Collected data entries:

(** * css-to-vars: a shallow embedding of [src/index.ts]

    The tool scans stylesheet text line by line, recognises literal colours,
    spacing lengths and font families with regular expressions, aggregates
    them over all files, keeps those that occur often enough, gives each a
    custom-property name and rewrites the files.

    Strings are sequences of code units; the development works on the
    code units U+0000..U+00FF, represented by [ascii].  JavaScript [Map]s
    iterate in insertion order, so they are association lists here.  The
    parsing of the command line, the discovery of the files and what is
    printed are left out: a run starts from the options and the list of
    files found, and ends in an outcome that holds what is reported. *)

From Stdlib Require Import Ascii String DecimalString.
From Stdlib Require Import List Arith ZArith Lia Bool Sorted.
Import ListNotations.

Local Open Scope list_scope.
Local Open Scope bool_scope.

(* ===================================================================== *)
(** ** Strings *)
(* ===================================================================== *)

Definition jstring := list ascii.

(** A string literal of the source. *)
Definition str (s : string) : jstring := list_ascii_of_string s.
Arguments str s%_string.

Definition code (c : ascii) : nat := nat_of_ascii c.

Definition between (lo hi : nat) (c : ascii) : bool :=
  (lo <=? code c) && (code c <=? hi).

(** [\d] *)
Definition is_digit (c : ascii) : bool := between 48 57 c.

(** [[0-9a-fA-F]] *)
Definition is_hex (c : ascii) : bool :=
  is_digit c || between 97 102 c || between 65 70 c.

(** [[a-zA-Z0-9]] *)
Definition is_alnum (c : ascii) : bool :=
  between 97 122 c || between 65 90 c || is_digit c.

(** [\w] *)
Definition is_word (c : ascii) : bool := is_alnum c || (code c =? 95).
(** The loop on a text followed by nothing or by a NUL byte. *)
Lemma extract_lines_text (fuel : nat) :
  forall (s a tl : list Z) (count : Z) (tbl : gmap Z (list Z)),
    Forall (fun c => c <> 0) s ->
    (forall c, head tl = Some c -> c = 0) ->
    (length s < fuel)%nat ->
    extract_lines fuel (a ++ s ++ tl) (length a) count tbl
    = Some (number_from count (lines s) tbl).
Proof.
  induction fuel as [|fuel IH]; intros s a tl count tbl Hs Htl Hfuel; [lia|].
  cbn [extract_lines].
  destruct (span is_eol s) as (l & rest & -> & Hl & Hrest).
  apply Forall_app in Hs as [Hl0 Hrest0].
  destruct rest as [|e rest].
  - rewrite app_nil_r in *.
    destruct (next_line_last a l tl Hl0 Hl Htl) as [-> ->].
    rewrite lines_clean by assumption. reflexivity.
  - specialize (Hrest e eq_refl).
    destruct (span (fun c => negb (is_eol c)) rest)
      as (es & r & -> & Hes & Hr).
    assert (Hes' : Forall (fun c => is_eol c = true) es).
    { eapply Forall_impl; [exact Hes|]. cbn. intros c Hc.
      now apply negb_false_iff. }
    assert (Hr' : forall c, head r = Some c -> is_eol c = false).
    { intros c Hc. apply negb_true_iff. now apply Hr. }
    inversion Hrest0 as [|? ? _ Hrest1]; subst.
    apply Forall_app in Hrest1 as [_ Hr0].
    replace ((l ++ e :: es ++ r) ++ tl) with (l ++ e :: es ++ r ++ tl)
      by (now rewrite <- !app_assoc; cbn; rewrite <- app_assoc).
    rewrite next_line_more, lines_cut by assumption.
    rewrite c_string_at by assumption.
    destruct r as [|c r].
    + reflexivity.
    + rewrite kept_text by (now apply Hr').
      replace (a ++ l ++ 0 :: replicate (length es) 0 ++ (c :: r) ++ tl)
        with ((a ++ l ++ 0 :: replicate (length es) 0) ++ (c :: r) ++ tl)
        by (now rewrite <- !app_assoc).
      rewrite IH; [reflexivity|exact Hr0|exact Htl|].
      rewrite !length_app in Hfuel. cbn [length] in Hfuel.
      rewrite !length_app in Hfuel. cbn [length] in *. lia.
Qed.

(** Any buffer is a text without NUL followed by nothing or by a NUL
    byte; the text is the C string at the start of the buffer. *)
Lemma buffer_text (buf : list Z) :
  exists tl,
    buf = c_string buf 0 ++ tl
    /\ Forall (fun c => c <> 0) (c_string buf 0)
    /\ (forall c, head tl = Some c -> c = 0).
Proof.
  unfold c_string. rewrite drop_0. exists (drop (strlen buf) buf).
  split; [now rewrite take_drop|].
  induction buf as [|c buf (IH1 & IH2)]; cbn [strlen].
  - split; [constructor|discriminate].
  - destruct (c =? 0) eqn:E.
    + apply Z.eqb_eq in E. subst. split; [constructor|].
      now intros c [= <-].
    + apply Z.eqb_neq in E. cbn [take drop]. split; [now constructor|exact IH2].
Qed.

Lemma lua_execute_launched (rt : lua_runtime) (os : exec_host)
    (cmd : list Z) (rest : list lua_value) (p : process) :
  create_job os = true ->
  launch os cmd (exec_timeout rt (LString cmd :: rest)) = Launched p ->
  lua_execute rt os (LString cmd :: rest)
  = Some [LTable (number_from 0 (lines (c_string (stdout_bytes p) 0)) ∅);
          LNumber (default 4294967295 (exit_code p))].
Proof.
  intros Hjob Hlaunch. unfold lua_execute.
  cbn [length lookup list_lookup default lua_isstring lua_tostring].
  change (bool_decide (S (length rest) = 0%nat)) with false.
  cbn [orb negb from_option id]. rewrite Hjob. cbn [negb].
  cbn [from_option id lua_tostring]. rewrite Hlaunch.
  destruct (buffer_text (stdout_bytes p)) as (tl & Hbuf & Htext & Htl).
  assert (Hlen : (length (c_string (stdout_bytes p) 0)
                  < S (length (stdout_bytes p)))%nat).
  { rewrite Hbuf at 2. rewrite length_app. lia. }
  rewrite Hbuf at 2.
  rewrite (extract_lines_text _ (c_string (stdout_bytes p) 0) [] tl 0 ∅
             Htext Htl Hlen).
  reflexivity.
Qed.


(** X25: [lua_execute] returns for every output.  With a command string,
    the job object and the process created, it returns a table and a
    number whatever bytes the process printed: the table holds, under the
    keys 1 to n, the lines of the text before the first NUL byte of the
    output (a NUL byte ends the table), and the number is the exit code,
    or 4294967295 when [GetExitCodeProcess] fails. *)
Theorem lua_execute_any_output (rt : lua_runtime) (os : exec_host)
    (cmd : list Z) (rest : list lua_value) (p : process) :
  create_job os = true ->
  launch os cmd (exec_timeout rt (LString cmd :: rest)) = Launched p ->
  exists tbl : gmap Z (list Z),
    lua_execute rt os (LString cmd :: rest)
    = Some [LTable tbl; LNumber (default 4294967295 (exit_code p))]
    /\ forall i : Z,
        tbl !! i
        = if (0 <? i)
             && (i <=? Z.of_nat
                         (length (lines (c_string (stdout_bytes p) 0))))
          then lines (c_string (stdout_bytes p) 0) !! Z.to_nat (i - 1)
          else None.
Proof.
  intros Hjob Hlaunch. eexists. split.
  - now apply lua_execute_launched.
  - intros i. rewrite number_from_lookup, lookup_empty.
    replace (i - 0 - 1) with (i - 1) by lia.
    destruct ((0 <? i) && _); reflexivity.
Qed.

Lemma lua_execute_any_output_witness :
  exists tbl : gmap Z (list Z),
    lua_execute plain_runtime
      (mk_exec_host true
         (fun _ _ => Launched (mk_process [0x61; 10; 0x62; 0; 0x63; 10; 0x64]
                                          None)))
      [LString [0x78]]
    = Some [LTable tbl; LNumber 4294967295]
    /\ tbl !! 1 = Some [0x61] /\ tbl !! 2 = Some [0x62] /\ tbl !! 3 = None.
Proof.
  destruct (lua_execute_any_output plain_runtime
              (mk_exec_host true
                 (fun _ _ => Launched (mk_process
                                         [0x61; 10; 0x62; 0; 0x63; 10; 0x64]
                                         None)))
              [0x78] []
              (mk_process [0x61; 10; 0x62; 0; 0x63; 10; 0x64] None))
    as (tbl & Hrun & Hkeys); [reflexivity|reflexivity|].
  exists tbl. split; [exact Hrun|]. rewrite !Hkeys. repeat split.
Defined.

Lemma pieces_facts (s : list Z) :
  concat (fst (pieces s) :: snd (pieces s))
  = List.filter (fun c => negb (is_eol c)) s
  /\ Forall (Forall (fun c => is_eol c = false))
            (fst (pieces s) :: snd (pieces s)).
Proof.
  induction s as [|c s [IH1 IH2]]; cbn [pieces List.filter].
  - split; [reflexivity|repeat constructor].
  - destruct (pieces s) as [p ps]. cbn [fst snd] in *.
    destruct (is_eol c) eqn:E; cbn [negb fst snd].
    + split; [exact IH1|]. constructor; [constructor|exact IH2].
    + cbn [concat app] in *. rewrite <- IH1. split; [reflexivity|].
      inversion IH2 as [|? ? Hp Hps]; subst.
      constructor; [now constructor|exact Hps].
Qed.

Lemma concat_nonempty (ls : list (list Z)) :
  concat (List.filter nonempty ls) = concat ls.
Proof.
  induction ls as [|l ls IH]; [reflexivity|]. cbn [List.filter].
  destruct l as [|c l]; cbn [nonempty concat app]; [exact IH|].
  now rewrite IH.
Qed.

Lemma lines_facts (s : list Z) :
  concat (lines s) = List.filter (fun c => negb (is_eol c)) s
  /\ Forall (Forall (fun c => is_eol c = false)) (lines s)
  /\ Forall (fun l => l <> []) (tail (lines s)).
Proof.
  rewrite lines_kept. destruct (pieces_facts s) as [Hcat Hall].
  cbn [concat tail] in *. rewrite concat_nonempty. split; [exact Hcat|].
  inversion Hall as [|? ? Hp Hps]; subst. split.
  - constructor; [exact Hp|].
    apply List.Forall_forall. intros l Hl. apply filter_In in Hl as [Hl _].
    revert l Hl. now apply List.Forall_forall.
  - apply List.Forall_forall. intros l Hl. apply filter_In in Hl as [_ Hl].
    now destruct l.
Qed.

(** X26: the table loses nothing but line ends.  For every launched
    call the table is filled from a list of lines, in order under the keys
    from 1 on, such that: there is at least one line; no line holds a CR
    or LF; no line after the first is empty; and the lines put together
    are the text before the first NUL byte of the output with its CR and
    LF bytes taken out. *)
Theorem lua_execute_table_content (rt : lua_runtime) (os : exec_host)
    (cmd : list Z) (rest : list lua_value) (p : process) :
  create_job os = true ->
  launch os cmd (exec_timeout rt (LString cmd :: rest)) = Launched p ->
  exists (ls : list (list Z)) (code : Z),
    lua_execute rt os (LString cmd :: rest)
    = Some [LTable (number_from 0 ls ∅); LNumber code]
    /\ ls <> []
    /\ Forall (Forall (fun c => is_eol c = false)) ls
    /\ Forall (fun l => l <> []) (tail ls)
    /\ concat ls
       = List.filter (fun c => negb (is_eol c)) (c_string (stdout_bytes p) 0).
Proof.
  intros Hjob Hlaunch.
  exists (lines (c_string (stdout_bytes p) 0)),
         (default 4294967295 (exit_code p)).
  split; [now apply lua_execute_launched|].
  destruct (lines_facts (c_string (stdout_bytes p) 0)) as (Hcat & Hall & Htl).
  split; [rewrite lines_kept; discriminate|]. tauto.
Qed.

Lemma lua_execute_table_content_witness :
  exists (ls : list (list Z)) (code : Z),
    lua_execute plain_runtime (os_printing [0x61; 13; 10; 13; 10; 0x62] 0)
                [LString [0x78]]
    = Some [LTable (number_from 0 ls ∅); LNumber code]
    /\ concat ls = [0x61; 0x62].
Proof.
  destruct (lua_execute_table_content plain_runtime
              (os_printing [0x61; 13; 10; 13; 10; 0x62] 0) [0x78] []
              (mk_process [0x61; 13; 10; 13; 10; 0x62] (Some 0)))
    as (ls & code & Hrun & _ & _ & _ & Hcat); [reflexivity|reflexivity|].
  exists ls, code. split; [exact Hrun|]. rewrite Hcat. reflexivity.
Defined.

End LuaOutputFacts.

(** ** Word break information *)

Module GeneratorFacts.
Import Generators.












End GeneratorFacts.

(** ** The capability probe, with a module resident *)

Lemma check_c1_support_loop_found (names : list string) (g : globals)
    (h : host_console) :
  (exists name, In name names /\ resident h name = true) ->
  check_c1_support_loop names g h = false.
Proof.
  induction names as [|name names IH]; intros (found & Hin & Hres);
    [destruct Hin|].
  cbn [check_c1_support_loop].
  destruct (resident h name) eqn:E; [reflexivity|].
  destruct Hin as [<-|Hin]; [congruence|].
  apply IH. exists found. tauto.
Qed.

(** X29: when one of the five known modules is resident in the process,
    [check_c1_support] switches interpretation off whatever the setting
    is, and it changes nothing else of the session. *)
Theorem check_c1_support_module_resident (g : globals) (h : host_console)
    (t : win_terminal) :
  (exists name, In name dll_names /\ resident h name = true) ->
  check_c1_support g h t
  = mk_term (t_in t) (t_out t) (m_state t) false.
Proof.
  intros Hfound. unfold check_c1_support.
  now rewrite check_c1_support_loop_found.
Qed.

• What you are asked to do:
Whenever the word "tail" shows up in a line of the entries, list that line.

• Written response:
  /\ Forall (fun l => l <> []) (tail (lines s)).
  cbn [concat tail] in *. rewrite concat_nonempty. split; [exact Hcat|].
    /\ Forall (fun l => l <> []) (tail ls)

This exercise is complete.